Travelling Salesman Problem for Active Space Debris Removal¶
The space around our planet is cluttered with huge amount of Space Debris. Space agencies and scientists around the world are aware of the problem and developed concepts and visions on how the problem could be alleviated in the future. Some of these concepts include the launch of spacecraft actively removing the most dangerous debris pieces. Such a spacecraft would try to randezvous with several targets during the same mission, raising the question “what targets and in what sequence should it visit?”
Fortunately PaGMO is there and can answer the question with a few lines of code .....
In this example we will create a TSP problem out of a bunch of selected debris, solve it and visualize its solution. As a first step we need to know where the debris are. We can then go to NORAD celestrack site and download the Two-Line-Element files of the selected debris. In this tutorial we will consider two datasets
- The IRIIUM 33: Iridium 33 was a 560-kilogram (1,235 lb) satellite and was part of the commercial satellite phone Iridium constellation of 66 communications satellites. It collided in 2009 with Kosmos-2251 creating a debris cloud of more than 300 fragments.
- The FENGYUN 1C Debris: The 2007 anti-satellite missile test conducted by China on January 11, 2007 destroyed a chinese weather satellite—the FY-1C polar orbit satellite of the Fengyun series, at an altitude of 865 kilometres (537 mi), with a mass of 750 kg[1]. The destruction generated a cloud of over than 2000 debris.
Assuming you have downloaded the files and that you have named them iridium33.tle and fengyun.tle, the following script reads the files and generates wiehgt matrices.
from PyGMO import *
fen, el = util.tle2tsp("fengyun.tle",verbose=True)
ir, el = util.tle2tsp("iridium33.tle")
The variables fen and ir now contain the square matrix of distances between debris pieces. These are not euclidean distances as they are defined as the optimal \(\Delta V\) needed to transfer between orbits during a randez-vous mission. The resulting TSP is symmetric but not metric. We can solve the TSP problem using, for example, the inver-over algorithm. We consider the IRIDIUM33 data
from PyGMO import *
prob = problem.tsp(ir,type='randomkeys')
algo = algorithm.inverover(30000)
pop = algo.evolve(pop)
color = [item[3] if item[3]>5 else item[3]+6.28 for item in el] #Use this only for the IRIDIUM data
pos = prob.plot(pop.champion.x,bias=5,node_color=color,node_size=30)

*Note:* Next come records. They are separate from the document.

Definition dotted_quad (s : string) : bool :=
  match split_on "." s with [a; b; c; d] => forallb byte_number [a; b; c; d] | _ => false end.

Definition plain_host (s : string) : bool :=
  plain s && negb (String.eqb s EmptyString) && (domain_name s || dotted_quad s).

Definition plain_entry (e : string * string) : bool :=
  plain e.1 && all_chars value_char e.2 && negb (String.eqb e.1 EmptyString).

Definition plain_url (u : Url) : bool :=
  String.eqb (scheme u) "vless" && plain (userInfo u) && negb (String.eqb (userInfo u) EmptyString) && plain_host (host u)
  && (0 <=? url_port u) && (url_port u <? 65536)
  && forallb plain_entry (query u) && all_chars fragment_char (fragment u).

(** The text begins with the scheme, it is read back, and a text without escapes is itself. *)
Class QUrlLaws `{QUrl} := {
  url_scheme u : plain_url u = true -> String.prefix "vless://" (url_text u) = true;
  url_read u : plain_url u = true -> url_parse (url_text u) = Some u;
  plain_decoded s : all_chars value_char s = true -> fromPercentEncoding s = s
}.

(** ** Servers *)

Record VlessServerObject := mkVless {
  v_address : string;
  v_id : string;
  v_port : Z;
  v_flow : string;
  v_encryption : string;
  v_network : string;
  v_security : string;
  v_serverName : string;
  v_publicKey : string;
  v_shortId : string;
  v_fingerprint : string;
  v_spiderX : string
}.

Definition empty (s : string) : bool := String.eqb s EmptyString.

(** The query item, where the condition holds. *)
Definition add_item (b : bool) (k v : string) : list (string * string) := if b then [(k, v)] else [].

Definition link_query (s : VlessServerObject) : list (string * string) :=
  add_item (negb (empty (v_network s)) && negb (String.eqb (v_network s) "tcp")) "type" (v_network s)
  ++ add_item (negb (empty (v_encryption s))) "encryption" (v_encryption s)
  ++ add_item (negb (empty (v_security s)) && negb (String.eqb (v_security s) "none")) "security" (v_security s)
  ++ add_item (negb (empty (v_flow s)) && (String.eqb (v_security s) "xtls" || String.eqb (v_security s) "reality")) "flow" (v_flow s)
  ++ add_item (negb (empty (v_serverName s))) "sni" (v_serverName s)
  ++ (if String.eqb (v_security s) "reality" then
        add_item (negb (empty (v_fingerprint s))) "fp" (v_fingerprint s)
        ++ add_item (negb (empty (v_publicKey s))) "pbk" (v_publicKey s)
        ++ add_item (negb (empty (v_shortId s))) "sid" (v_shortId s)
        ++ add_item (negb (empty (v_spiderX s))) "spiderX" (v_spiderX s)
      else []).

Definition link_url (s : VlessServerObject) (alias : string) : Url :=
  mkUrl "vless" (v_id s) (v_address s) (v_port s) (link_query s) (if empty alias then EmptyString else alias).

Definition Serialize `{QUrl} (s : VlessServerObject) (alias : string) : string := url_text (link_url s alias).

(** ** Reading a link *)

(** [queryItemValue], none where [hasQueryItem] is false. *)
Fixpoint item (q : list (string * string)) (k : string) : option string :=
  match q with
  | [] => None
  | (k', v) :: q' => if String.eqb k k' then Some v else item q' k
  end.

Definition set_text (v : option string) (path : list PathKey) (o : QJsonObject) : QJsonObject :=
  match v with Some s => SetValue o (JString s) path | None => o end.

(** Set unless it is the value that is left out. *)
Definition set_unless (d v : string) (path : list PathKey) (o : QJsonObject) : QJsonObject :=
  if String.eqb v d then o else SetValue o (JString v) path.

Definition texts (l : list string) : json := JArray (map JString l).

Section Reading.
Context `{QUrl}.

(** What a transport of its own kind has. *)
Definition type_settings (type : string) (q : list (string * string)) (stream : QJsonObject) : QJsonObject :=
  if String.eqb type "kcp" then
    set_unless "none" (default "none" (item q "headerType")) [ObjectKey "kcpSettings"; ObjectKey "header"; ObjectKey "type"]
      (set_text (item q "seed") [ObjectKey "kcpSettings"; ObjectKey "seed"] stream)
  else if String.eqb type "http" then
    let s1 := set_unless "/" (default "/" (fromPercentEncoding <$> item q "path")) [ObjectKey "httpSettings"; ObjectKey "path"] stream in
    match item q "host" with
    | Some h => SetValue s1 (texts (split_on "," h)) [ObjectKey "httpSettings"; ObjectKey "host"]
    | None => s1
    end
  else if String.eqb type "ws" then
    set_text (item q "host") [ObjectKey "wsSettings"; ObjectKey "headers"; ObjectKey "Host"]
      (set_unless "/" (default "/" (fromPercentEncoding <$> item q "path")) [ObjectKey "wsSettings"; ObjectKey "path"] stream)
  else if String.eqb type "quic" then
    match item q "quicSecurity" with
    | Some quicSecurity =>
        let s1 := SetValue stream (JString quicSecurity) [ObjectKey "quicSettings"; ObjectKey "security"] in
        let s2 := if String.eqb quicSecurity "none" then s1
                  else SetValue s1 (JString (default EmptyString (item q "key"))) [ObjectKey "quicSettings"; ObjectKey "key"] in
        set_unless "none" (default "none" (item q "headerType")) [ObjectKey "quicSettings"; ObjectKey "header"; ObjectKey "type"] s2
    | None => stream
    end
  else if String.eqb type "grpc" then
    let s1 := set_text (fromPercentEncoding <$> item q "serviceName") [ObjectKey "grpcSettings"; ObjectKey "serviceName"] stream in
    match item q "mode" with
    | Some m => SetValue s1 (JBool (String.eqb (fromPercentEncoding m) "multi")) [ObjectKey "grpcSettings"; ObjectKey "multiMode"]
    | None => s1
    end
  else stream.

(** What the transport layer security has. *)
Definition security_settings (security : string) (q : list (string * string)) (stream : QJsonObject) : QJsonObject :=
  let tlsKey := if String.eqb security "xtls" then "xtlsSettings" else if String.eqb security "tls" then "tlsSettings" else "realitySettings" in
  let s1 := set_unless "none" security [ObjectKey "security"] stream in
  let s2 := set_text (item q "sni") [ObjectKey tlsKey; ObjectKey "serverName"] s1 in
  match item q "alpn" with
  | Some raw =>
      match List.filter (fun x => negb (String.eqb x "h2")) (split_on "," (fromPercentEncoding raw)) with
      | [] => s2
      | l => SetValue s2 (texts l) [ObjectKey tlsKey; ObjectKey "alpn"]
      end
  | None => s2
  end.

Definition reality_settings (q : list (string * string)) (stream : QJsonObject) : QJsonObject :=
  let at_key k := [ObjectKey "realitySettings"; ObjectKey k] in
  set_text (fromPercentEncoding <$> item q "sid") (at_key "shortId")
    (set_text (fromPercentEncoding <$> item q "spiderX") (at_key "spiderX")
      (set_text (fromPercentEncoding <$> item q "pbk") (at_key "publicKey")
        (set_text (fromPercentEncoding <$> item q "fp") (at_key "fingerprint") stream))).

Definition vnext (l : list PathKey) : list PathKey := ObjectKey "settings" :: ObjectKey "vnext" :: ArrayIndex 0 :: l.
Definition users (k : string) : list PathKey := vnext [ObjectKey "users"; ArrayIndex 0; ObjectKey k].

(** The configuration, the alias where it is set, and the message where there is one. *)
Record Read := mkRead { root : QJsonObject; read_alias : option string; errMessage : option string }.

Definition ends_with (c : ascii) (s : string) : bool := match String.get (String.length s - 1) s with Some d => Ascii.eqb c d | None => false end.

Definition strip_brackets (s : string) : string :=
  if String.prefix "[" s && ends_with "]" s then String.substring 1 (String.length s - 2) s else s.

Definition read_config (u : Url) : QJsonObject :=
  let q := query u in
  let outbound := SetValue (SetValue (SetValue (SetValue [] (JString "vless") [ObjectKey "protocol"])
    (JString (strip_brackets (host u))) (vnext [ObjectKey "address"])) (JDouble (inject_Z (url_port u))) (vnext [ObjectKey "port"]))
    (JString (userInfo u)) (users "id") in
  let type := default "tcp" (item q "type") in
  let stream := set_unless "tcp" type [ObjectKey "network"] [] in
  let outbound := SetValue outbound (JString (default "none" (item q "encryption"))) (users "encryption") in
  let security := default "none" (item q "security") in
  let stream := security_settings security q (type_settings type q stream) in
  let outbound := if String.eqb security "xtls" || String.eqb security "reality"
                  then SetValue outbound (JString (default EmptyString (item q "flow"))) (users "flow") else outbound in
  let stream := if String.eqb security "reality" then reality_settings q stream else stream in
  let outbound := obj_insert outbound "streamSettings" (Some (JObject stream)) in
  obj_insert (obj_insert [] "outbounds" (Some (JArray [JObject outbound]))) "inbounds" (Some (JArray [JObject GenerateInboundEntry])).

Definition Deserialize (str : string) : Read :=
  if negb (String.prefix "vless://" str) then mkRead [] None (Some "VLESS link should start with vless://")
  else match url_parse str with
    | None => mkRead [] None (Some "link parse failed: %1")
    | Some u =>
        if empty (host u) then mkRead [] None (Some "empty host")
        else if url_port u =? -1 then mkRead [] None (Some "missing port")
        else
          let alias := if empty (fragment u) then None else Some (fragment u) in
          if empty (userInfo u) then mkRead [] alias (Some "missing uuid")
          else mkRead (read_config u) alias None
    end.
End Reading.

(** ** The server of a configuration *)

Definition text_or (d : string) (v : QJsonValue) : string := match v with Some (JString s) => s | _ => d end.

Note how we selected a randomkeys encoding for the TSP. This is not crucial in this case and any of the other encodings would hold identical results.
The visualization of the tour is then made using the plot method and results in the images below. Note that as the TSP is not metric the cities positions are not really city positions and are rather computed with a spring model where the edge cost is associated with the spring constant.
Optimal tour to remove all of the IRIDUM33 debris (369 cities). The average cost of one transfer between debris orbit is 142 m/s, the total cost of the tour is 52 km/s. The color shade indicates the debris RAAN (Right Ascension of the Ascending Node). As it clearly appears from this visualization, the optimal tour emerges to make use of a startegy we will call “RAAN walk”. As the Iridium debris do not have an equally spaced RAAN spanning the all the possible values in [0, 2pi], but are rather clustered in one subinterval [5.5,7.2], the RAAN walk must be interrupted and a few expensive transfers must be made, at a certain point, to link distant orbits.
Optimal tour to remove all of the FENGYUN 1C debris (2651 cities). The average cost of one transfer between debris orbit is 98 m/s, the total cost is a staggering 265 km/s. The color shade indicates the debris RAAN. As it clearly appears from this visualization, the optimal tour is making use, again, of a RAAN walk. This time, though, as the debris RAAN is almost uniformly spread in the [0, 2pi] range, the tour is circular. Note that the sudden change of color from white to blue correspond, simply to the cut of the [0,2pi] range, so that 2pi+epsilon is mapped back to epsilon.